Enfim Tin-Tin. Um dia e uma noite depois do previsto. Novo controlo policial. O mesmo questionário. Sim, somos todos “Professeurs”, o Ibrahima é “Biologist”. O Nelson perdeu, por instantes, a carteira profissional. As máquinas de fotografar não.

Aconchego-me na bagageira do Land Rover – aqui em Nouadhibou, Omar, o empregado doméstico da família de Ibrahima, cola-se às minhas costas. Está curioso. Quando escrevo “Omar” desliza sem ruído para dentro de casa. Antes que fuja levanto a cabeça do teclado e sorrio-lhe. Sorri também. Largo e simpático. Terá percebido? (o meu primeiro ponto de interrogação escrito. Os outros vão-se acumulando).

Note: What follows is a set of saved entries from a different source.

(* ===== verification/SpecApi.v ===== *)
(** * Device model: properties and property operations (components/qm_spec/src/qm_spec_api.c)

    A property carries a value of up to 7 bytes in itself and a longer one in a heap
    buffer; both share a union of 8 bytes whose first 4 are the pointer on the 32-bit
    targets.  A property operation is a list of properties with distinct service and
    property identifiers.  Nodes and buffers are allocated in the heap of Heap.v, so that
    leaks, double frees and dangling pointers are visible; the list of nodes is a list of
    records, each with the address of its node.  The JSON formats are enabled
    (CONFIG_CANCEL_QM_SPEC_CJSON_SUPPORT is not set), so a property has a device id. *)

From S2P Require Import Prelude Outcome Endian Heap.
Import list_relations.list list_basics.list Heap.
Open Scope Z_scope.

Module SpecApi.

Definition CONFIG_QM_SPEC_BUFF_SIZE : Z := 8.

(** qm_spec_property_format_t *)
Definition QM_SPEC_PROPERTY_FORMAT_BOOL : Z := 0.
Definition QM_SPEC_PROPERTY_FORMAT_INT8 : Z := 1.
Definition QM_SPEC_PROPERTY_FORMAT_UINT8 : Z := 2.
Definition QM_SPEC_PROPERTY_FORMAT_INT16 : Z := 3.
Definition QM_SPEC_PROPERTY_FORMAT_UINT16 : Z := 4.
Definition QM_SPEC_PROPERTY_FORMAT_INT32 : Z := 5.
Definition QM_SPEC_PROPERTY_FORMAT_UINT32 : Z := 6.
Definition QM_SPEC_PROPERTY_FORMAT_INT64 : Z := 7.
Definition QM_SPEC_PROPERTY_FORMAT_UINT64 : Z := 8.
Definition QM_SPEC_PROPERTY_FORMAT_FLOAT32 : Z := 9.
Definition QM_SPEC_PROPERTY_FORMAT_FLOAT64 : Z := 10.
Definition QM_SPEC_PROPERTY_FORMAT_STRING : Z := 11.
Definition QM_SPEC_PROPERTY_FORMAT_ARRAY : Z := 14.
Definition QM_SPEC_PROPERTY_FORMAT_FLOAT_ONE_UINT16 : Z := 15.
Definition QM_SPEC_PROPERTY_FORMAT_FLOAT_TWO_UINT16 : Z := 16.
Definition QM_SPEC_PROPERTY_FORMAT_FLOAT_ONE_UINT32 : Z := 17.
Definition QM_SPEC_PROPERTY_FORMAT_FLOAT_TWO_UINT32 : Z := 18.
Definition QM_SPEC_PROPERTY_FORMAT_FLOAT_ONE_INT16 : Z := 19.
Definition QM_SPEC_PROPERTY_FORMAT_FLOAT_TWO_INT16 : Z := 20.
Definition QM_SPEC_PROPERTY_FORMAT_FLOAT_ONE_INT32 : Z := 21.
Definition QM_SPEC_PROPERTY_FORMAT_FLOAT_TWO_INT32 : Z := 22.
Definition QM_SPEC_PROPERTY_FORMAT_GROUP : Z := 23.
Definition QM_SPEC_PROPERTY_FORMAT_STRING_ARRAY : Z := 24.
Definition QM_SPEC_PROPERTY_FORMAT_NUMBER : Z := 25.
Definition QM_SPEC_PROPERTY_FORMAT_NONE : Z := 255.

Record qm_spec_property_value_t := mk_value {
  len : Z;                 (* uint16_t *)
  property_format : Z;     (* uint8_t *)
  raw : list Z             (* the 8 bytes of the union *)
}.

Record qm_spec_property_t := mk_property {
  did : Z;                 (* uint32_t *)
  siid : Z;                (* uint8_t *)
  piid : Z;                (* uint16_t *)
  code : Z;                (* int8_t *)
  value : qm_spec_property_value_t;
  addr : Z                 (* the address of the node *)
}.

Record qm_spec_property_operation_t := mk_operation {
  element_num : Z;                       (* uint16_t *)
  property : list qm_spec_property_t;    (* along [next] *)
  op_addr : Z
}.

Definition sizeof_property : Z := 28.
Definition sizeof_operation : Z := 8.

(** The union read as a pointer. *)
Definition pdata (v : qm_spec_property_value_t) : Z := load_le (take 4 (raw v)).
Definition set_pdata (a : Z) (v : qm_spec_property_value_t) : qm_spec_property_value_t :=
  mk_value (len v) (property_format v) (store_le 4 a ++ drop 4 (raw v)).
Definition set_raw (l : list Z) (v : qm_spec_property_value_t) : qm_spec_property_value_t := mk_value (len v) (property_format v) l.
Definition set_len (n : Z) (v : qm_spec_property_value_t) : qm_spec_property_value_t := mk_value n (property_format v) (raw v).
Definition set_value (v : qm_spec_property_value_t) (p : qm_spec_property_t) : qm_spec_property_t :=
  mk_property (did p) (siid p) (piid p) (code p) v (addr p).
Definition set_format (f : Z) (p : qm_spec_property_t) : qm_spec_property_t :=
  set_value (mk_value (len (value p)) f (raw (value p))) p.
Definition set_ids (d s i : Z) (p : qm_spec_property_t) : qm_spec_property_t :=
  mk_property d s i (code p) (value p) (addr p).

(** A pointer to bytes: NULL, into memory that is only read here, or a heap block. *)
Inductive bytes_ptr :=
| Null
| Buf (mem : list Z) (off : Z)
| Cell (a : Z).

Definition ptr_of (a : Z) : bytes_ptr := if a =? 0 then Null else Cell a.

(** Reading [n] bytes behind a pointer. *)
Definition read_ptr (p : bytes_ptr) (n : Z) : M (list Z) :=
  if n =? 0 then mret []
  else match p with
       | Null => crash
       | Buf mem off => match slice mem off n with Some d => mret d | None => crash end
       | Cell a => load a 0 n
       end.

Section api.
Context {A : Allocator}.

(** ** Creation *)

Definition qm_spec_property_operation_creat : M (option qm_spec_property_operation_t) :=
  a ← zalloc sizeof_operation;
  mret (if a =? 0 then None else Some (mk_operation 0 [] a)).

Definition qm_spec_property_creat : M (option qm_spec_property_t) :=
  a ← zalloc sizeof_property;
  mret (if a =? 0 then None else Some (mk_property 0 0 0 0 (mk_value 0 0 (replicate 8 0)) a)).

(** ** Values *)

(** A value that was in the heap is released. *)
Definition release_pdata (v : qm_spec_property_value_t) : M qm_spec_property_value_t :=
  if len v >? CONFIG_QM_SPEC_BUFF_SIZE then
    if negb (pdata v =? 0) then qm_free (pdata v);; mret (set_pdata 0 v) else mret v
  else mret v.

(** memset of the 8 bytes followed by memcpy. *)
Definition fill_raw (d : list Z) : list Z := d ++ replicate (8 - length d) 0.

Definition qm_spec_property_pack_uint8 (p : option qm_spec_property_t) (x : Z) : M (Z * option qm_spec_property_t) :=
  match p with
  | None => mret (- QM_EINVAL, None)
  | Some p =>
      let p := set_format QM_SPEC_PROPERTY_FORMAT_UINT8 p in
      v ← release_pdata (value p);
      mret (QM_EOK, Some (set_value (set_len 1 (set_raw (<[0%nat := u8 x]> (raw v)) v)) p))
  end.

(** The common body of the 16-bit, 32-bit and float variants: [d] are the bytes in memory order. *)
Definition pack_scalar (format : Z) (p : option qm_spec_property_t) (d : list Z) : M (Z * option qm_spec_property_t) :=
  match p with
  | None => mret (- QM_EINVAL, None)
  | Some p =>
      let p := set_format format p in
      v ← release_pdata (value p);
      mret (QM_EOK, Some (set_value (set_len (Z.of_nat (length d)) (set_raw (fill_raw d) v)) p))
  end.

Definition qm_spec_property_pack_uint16 (p : option qm_spec_property_t) (x : Z) : M (Z * option qm_spec_property_t) :=
  pack_scalar QM_SPEC_PROPERTY_FORMAT_UINT16 p (store_le 2 (cpu_to_be16 (u16 x))).
Definition qm_spec_property_pack_uint32 (p : option qm_spec_property_t) (x : Z) : M (Z * option qm_spec_property_t) :=
  pack_scalar QM_SPEC_PROPERTY_FORMAT_UINT32 p (store_le 4 (cpu_to_be32 (u32 x))).
(** [bits] are those of the float; they are stored without a change of the byte order. *)
Definition qm_spec_property_pack_float32 (p : option qm_spec_property_t) (bits : Z) : M (Z * option qm_spec_property_t) :=
  pack_scalar QM_SPEC_PROPERTY_FORMAT_FLOAT32 p (store_le 4 (u32 bits)).
Lemma responses_on_the_wire_witness :
  exists buf, qm_spec_data_pack QM_SPEC_DATA_TYPE_HEX QM_SPEC_MSG_TYPE_SET (Some (mk_info 0 0 (Some op1))) heap1 =
    Ret ((QM_EOK, Some (mk_info 8 buf (Some op1))), <[buf := [2; 1; 0; 2; 0; 1; 0; 3; 0]]> heap1).
Proof.
  destruct (responses_on_the_wire heap1 op1 op1_wf) as [_ [buf Hs]]; [simpl; lia|apply Nat.ltb_lt; vm_compute; done|]. exists buf. exact Hs.
Defined.

Lemma dispatch_refuses_witness :
  qm_spec_data_pack QM_SPEC_DATA_TYPE_HEX 3 (Some (mk_info 0 0 (Some op1))) heap1 = Ret ((- QM_EINVAL, Some (mk_info 0 0 (Some op1))), heap1).
Proof.
  destruct (dispatch_refuses QM_SPEC_DATA_TYPE_HEX 3 None 0 (Some (mk_info 0 0 (Some op1))) heap1) as (_ & Hp & _); [|exact Hp].
  intros [_ H3]. revert H3. apply (bool_decide_unpack _). vm_compute. done.
Defined.
End SpecHex.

Aconchego-me na bagageira do Land Rover, as botas castanhas e amarelas colam-se a um vidro lateral. Agora só vejo um céu cinzento. Penso em escrever. Acabo a ver o “Grand Torino”. Mas não continuadamente. As barreiras policiais são cada vez mais intensas. Conto cinco. O filme ainda vai a meio. Sempre que abrandamos fecho o computador e finjo dormir. Ouço as perguntas mas não vejo os Louis de Funes. Mais à frente começa a dança do passaporte. Passo-o ao Maciel. Tento dormir.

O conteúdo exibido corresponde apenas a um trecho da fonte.